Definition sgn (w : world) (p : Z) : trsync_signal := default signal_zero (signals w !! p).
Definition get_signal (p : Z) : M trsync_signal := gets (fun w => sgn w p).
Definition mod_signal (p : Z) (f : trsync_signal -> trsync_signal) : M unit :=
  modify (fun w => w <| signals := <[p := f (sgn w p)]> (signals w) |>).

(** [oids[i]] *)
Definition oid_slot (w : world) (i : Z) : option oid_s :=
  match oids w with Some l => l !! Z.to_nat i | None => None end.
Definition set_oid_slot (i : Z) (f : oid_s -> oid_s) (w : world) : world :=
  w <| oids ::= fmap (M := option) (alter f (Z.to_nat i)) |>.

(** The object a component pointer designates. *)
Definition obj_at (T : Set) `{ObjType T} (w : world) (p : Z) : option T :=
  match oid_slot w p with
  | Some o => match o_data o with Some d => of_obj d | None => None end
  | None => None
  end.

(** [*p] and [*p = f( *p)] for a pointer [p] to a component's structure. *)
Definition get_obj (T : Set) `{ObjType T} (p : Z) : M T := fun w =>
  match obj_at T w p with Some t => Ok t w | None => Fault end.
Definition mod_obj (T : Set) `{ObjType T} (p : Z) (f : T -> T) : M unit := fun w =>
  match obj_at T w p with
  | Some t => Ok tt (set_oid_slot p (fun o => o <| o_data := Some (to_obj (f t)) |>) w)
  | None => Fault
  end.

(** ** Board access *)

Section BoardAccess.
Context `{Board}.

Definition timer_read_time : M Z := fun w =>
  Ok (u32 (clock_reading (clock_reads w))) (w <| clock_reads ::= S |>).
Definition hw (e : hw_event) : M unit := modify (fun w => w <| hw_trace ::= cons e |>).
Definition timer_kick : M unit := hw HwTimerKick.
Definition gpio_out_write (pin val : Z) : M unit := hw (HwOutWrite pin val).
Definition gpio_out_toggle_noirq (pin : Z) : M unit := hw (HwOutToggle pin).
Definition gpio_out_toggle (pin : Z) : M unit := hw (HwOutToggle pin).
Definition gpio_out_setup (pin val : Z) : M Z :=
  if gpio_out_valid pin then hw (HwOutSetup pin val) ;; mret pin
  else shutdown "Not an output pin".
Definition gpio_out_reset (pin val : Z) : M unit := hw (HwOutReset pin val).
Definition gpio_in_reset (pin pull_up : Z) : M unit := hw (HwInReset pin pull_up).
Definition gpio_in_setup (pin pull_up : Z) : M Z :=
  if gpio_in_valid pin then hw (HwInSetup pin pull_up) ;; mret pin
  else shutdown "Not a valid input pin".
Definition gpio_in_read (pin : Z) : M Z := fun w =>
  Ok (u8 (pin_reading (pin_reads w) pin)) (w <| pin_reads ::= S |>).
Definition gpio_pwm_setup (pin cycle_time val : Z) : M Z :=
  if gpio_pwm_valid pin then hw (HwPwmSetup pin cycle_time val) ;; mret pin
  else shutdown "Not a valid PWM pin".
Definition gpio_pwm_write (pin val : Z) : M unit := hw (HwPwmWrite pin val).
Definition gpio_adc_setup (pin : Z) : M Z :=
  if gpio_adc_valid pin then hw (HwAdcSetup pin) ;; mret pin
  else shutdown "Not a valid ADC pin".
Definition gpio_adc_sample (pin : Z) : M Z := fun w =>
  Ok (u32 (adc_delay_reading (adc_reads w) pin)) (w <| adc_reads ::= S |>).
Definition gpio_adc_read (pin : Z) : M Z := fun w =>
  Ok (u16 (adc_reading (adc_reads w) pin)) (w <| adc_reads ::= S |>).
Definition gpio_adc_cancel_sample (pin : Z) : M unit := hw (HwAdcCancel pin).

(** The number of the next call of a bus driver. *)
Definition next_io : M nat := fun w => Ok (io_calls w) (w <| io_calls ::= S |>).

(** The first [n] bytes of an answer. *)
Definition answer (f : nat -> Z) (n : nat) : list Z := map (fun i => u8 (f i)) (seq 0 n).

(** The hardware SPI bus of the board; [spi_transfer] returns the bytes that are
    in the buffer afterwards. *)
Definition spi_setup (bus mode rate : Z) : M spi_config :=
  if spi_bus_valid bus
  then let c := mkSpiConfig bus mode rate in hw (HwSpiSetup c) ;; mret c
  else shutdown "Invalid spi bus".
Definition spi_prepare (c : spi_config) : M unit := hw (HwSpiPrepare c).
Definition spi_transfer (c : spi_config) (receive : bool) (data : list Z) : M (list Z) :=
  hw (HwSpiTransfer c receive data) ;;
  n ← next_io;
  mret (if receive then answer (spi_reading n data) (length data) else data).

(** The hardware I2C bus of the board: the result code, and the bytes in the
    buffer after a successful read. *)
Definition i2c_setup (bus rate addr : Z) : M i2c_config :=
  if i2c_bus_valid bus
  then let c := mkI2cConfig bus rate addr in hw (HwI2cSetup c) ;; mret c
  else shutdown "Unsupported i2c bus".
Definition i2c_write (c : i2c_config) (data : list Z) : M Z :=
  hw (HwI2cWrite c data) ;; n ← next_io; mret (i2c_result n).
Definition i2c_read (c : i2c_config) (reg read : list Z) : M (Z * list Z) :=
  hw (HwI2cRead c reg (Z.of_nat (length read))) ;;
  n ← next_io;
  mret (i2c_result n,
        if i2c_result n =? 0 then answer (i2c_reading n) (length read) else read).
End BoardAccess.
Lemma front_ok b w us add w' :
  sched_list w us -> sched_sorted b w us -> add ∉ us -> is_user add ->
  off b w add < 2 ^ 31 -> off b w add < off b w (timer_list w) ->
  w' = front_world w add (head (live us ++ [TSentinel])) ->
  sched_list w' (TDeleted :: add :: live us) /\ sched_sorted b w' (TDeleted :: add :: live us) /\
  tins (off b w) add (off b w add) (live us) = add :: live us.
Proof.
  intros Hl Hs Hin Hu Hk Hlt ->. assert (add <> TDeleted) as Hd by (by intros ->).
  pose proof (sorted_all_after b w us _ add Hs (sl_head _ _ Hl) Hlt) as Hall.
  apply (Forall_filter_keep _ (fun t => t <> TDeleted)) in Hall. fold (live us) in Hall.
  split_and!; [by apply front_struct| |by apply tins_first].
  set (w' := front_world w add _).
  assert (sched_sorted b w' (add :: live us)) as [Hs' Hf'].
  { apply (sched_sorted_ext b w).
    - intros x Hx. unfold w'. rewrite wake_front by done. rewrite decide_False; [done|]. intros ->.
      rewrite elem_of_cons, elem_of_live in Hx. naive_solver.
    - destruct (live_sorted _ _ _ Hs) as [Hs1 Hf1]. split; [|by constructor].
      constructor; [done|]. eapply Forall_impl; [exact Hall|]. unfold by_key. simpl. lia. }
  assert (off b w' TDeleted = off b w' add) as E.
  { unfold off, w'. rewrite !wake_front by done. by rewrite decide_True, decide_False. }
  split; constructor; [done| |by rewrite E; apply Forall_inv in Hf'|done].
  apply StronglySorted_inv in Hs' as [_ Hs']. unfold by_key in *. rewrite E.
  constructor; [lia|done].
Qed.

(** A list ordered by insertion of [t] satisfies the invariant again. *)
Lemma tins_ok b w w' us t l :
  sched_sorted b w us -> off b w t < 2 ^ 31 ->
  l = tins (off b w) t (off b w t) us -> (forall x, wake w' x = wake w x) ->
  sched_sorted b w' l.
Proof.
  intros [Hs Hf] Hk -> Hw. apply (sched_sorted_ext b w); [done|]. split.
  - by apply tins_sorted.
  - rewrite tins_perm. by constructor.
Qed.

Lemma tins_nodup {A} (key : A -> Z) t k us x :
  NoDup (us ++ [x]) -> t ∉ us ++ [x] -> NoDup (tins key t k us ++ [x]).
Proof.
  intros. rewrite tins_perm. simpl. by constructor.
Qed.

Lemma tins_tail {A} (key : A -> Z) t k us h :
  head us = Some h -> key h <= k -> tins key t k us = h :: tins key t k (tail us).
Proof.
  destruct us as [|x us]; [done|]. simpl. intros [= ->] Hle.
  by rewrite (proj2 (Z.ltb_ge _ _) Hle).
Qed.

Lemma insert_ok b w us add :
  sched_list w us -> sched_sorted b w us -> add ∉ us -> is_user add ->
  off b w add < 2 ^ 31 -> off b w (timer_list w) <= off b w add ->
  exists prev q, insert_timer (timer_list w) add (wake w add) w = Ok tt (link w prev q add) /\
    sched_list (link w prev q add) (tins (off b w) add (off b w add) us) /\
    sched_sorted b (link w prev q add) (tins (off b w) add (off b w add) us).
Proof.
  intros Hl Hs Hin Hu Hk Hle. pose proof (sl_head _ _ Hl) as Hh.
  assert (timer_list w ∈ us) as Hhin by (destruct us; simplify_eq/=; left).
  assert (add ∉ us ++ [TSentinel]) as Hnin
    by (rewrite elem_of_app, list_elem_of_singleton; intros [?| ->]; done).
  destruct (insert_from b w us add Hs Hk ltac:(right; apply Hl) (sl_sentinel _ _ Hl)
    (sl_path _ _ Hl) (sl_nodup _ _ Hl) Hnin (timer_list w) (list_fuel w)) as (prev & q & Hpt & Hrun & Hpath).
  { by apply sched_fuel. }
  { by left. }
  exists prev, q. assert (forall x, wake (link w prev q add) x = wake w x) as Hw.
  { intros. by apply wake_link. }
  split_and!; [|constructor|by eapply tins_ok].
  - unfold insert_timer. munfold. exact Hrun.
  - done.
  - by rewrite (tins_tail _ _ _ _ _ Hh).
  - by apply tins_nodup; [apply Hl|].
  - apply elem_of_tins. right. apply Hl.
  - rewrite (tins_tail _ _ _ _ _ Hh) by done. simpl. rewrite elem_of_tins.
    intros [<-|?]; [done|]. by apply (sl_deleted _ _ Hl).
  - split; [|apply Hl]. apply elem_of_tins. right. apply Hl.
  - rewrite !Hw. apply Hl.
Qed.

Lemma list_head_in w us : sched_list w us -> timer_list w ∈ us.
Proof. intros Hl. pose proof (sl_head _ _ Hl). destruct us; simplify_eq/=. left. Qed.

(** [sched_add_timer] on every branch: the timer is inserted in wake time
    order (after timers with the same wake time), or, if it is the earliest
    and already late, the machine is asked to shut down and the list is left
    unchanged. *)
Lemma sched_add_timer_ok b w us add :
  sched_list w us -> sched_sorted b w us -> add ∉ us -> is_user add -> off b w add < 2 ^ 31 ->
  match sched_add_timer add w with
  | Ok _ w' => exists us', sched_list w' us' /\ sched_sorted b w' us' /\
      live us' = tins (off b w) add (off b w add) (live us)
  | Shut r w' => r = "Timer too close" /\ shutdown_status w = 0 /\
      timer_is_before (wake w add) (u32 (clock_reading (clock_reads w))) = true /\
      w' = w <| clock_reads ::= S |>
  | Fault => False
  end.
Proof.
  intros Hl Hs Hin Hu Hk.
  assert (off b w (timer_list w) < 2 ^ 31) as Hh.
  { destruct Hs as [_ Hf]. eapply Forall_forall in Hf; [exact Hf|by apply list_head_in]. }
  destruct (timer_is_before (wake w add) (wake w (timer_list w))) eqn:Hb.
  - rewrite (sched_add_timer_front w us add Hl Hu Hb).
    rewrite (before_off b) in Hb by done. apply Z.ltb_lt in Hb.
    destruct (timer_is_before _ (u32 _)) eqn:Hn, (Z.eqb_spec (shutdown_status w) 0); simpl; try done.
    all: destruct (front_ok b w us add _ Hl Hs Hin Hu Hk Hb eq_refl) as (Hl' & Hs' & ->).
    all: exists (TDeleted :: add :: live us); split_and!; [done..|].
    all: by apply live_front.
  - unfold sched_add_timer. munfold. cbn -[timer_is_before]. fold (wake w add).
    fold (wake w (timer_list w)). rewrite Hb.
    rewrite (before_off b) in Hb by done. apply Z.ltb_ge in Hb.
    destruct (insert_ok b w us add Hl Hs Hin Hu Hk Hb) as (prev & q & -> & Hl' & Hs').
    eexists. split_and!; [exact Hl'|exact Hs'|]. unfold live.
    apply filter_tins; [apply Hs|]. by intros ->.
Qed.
_ _ _ _ _ _ _
### TASK TO COMPLETE
Please return the lines above exactly, from the first one down to the line with "(** [oids[i]] *)", and stop after that line.

### OUTPUT OF THE EXERCISE
Definition sgn (w : world) (p : Z) : trsync_signal := default signal_zero (signals w !! p).
Definition get_signal (p : Z) : M trsync_signal := gets (fun w => sgn w p).
Definition mod_signal (p : Z) (f : trsync_signal -> trsync_signal) : M unit :=
  modify (fun w => w <| signals := <[p := f (sgn w p)]> (signals w) |>).

(** [oids[i]] *)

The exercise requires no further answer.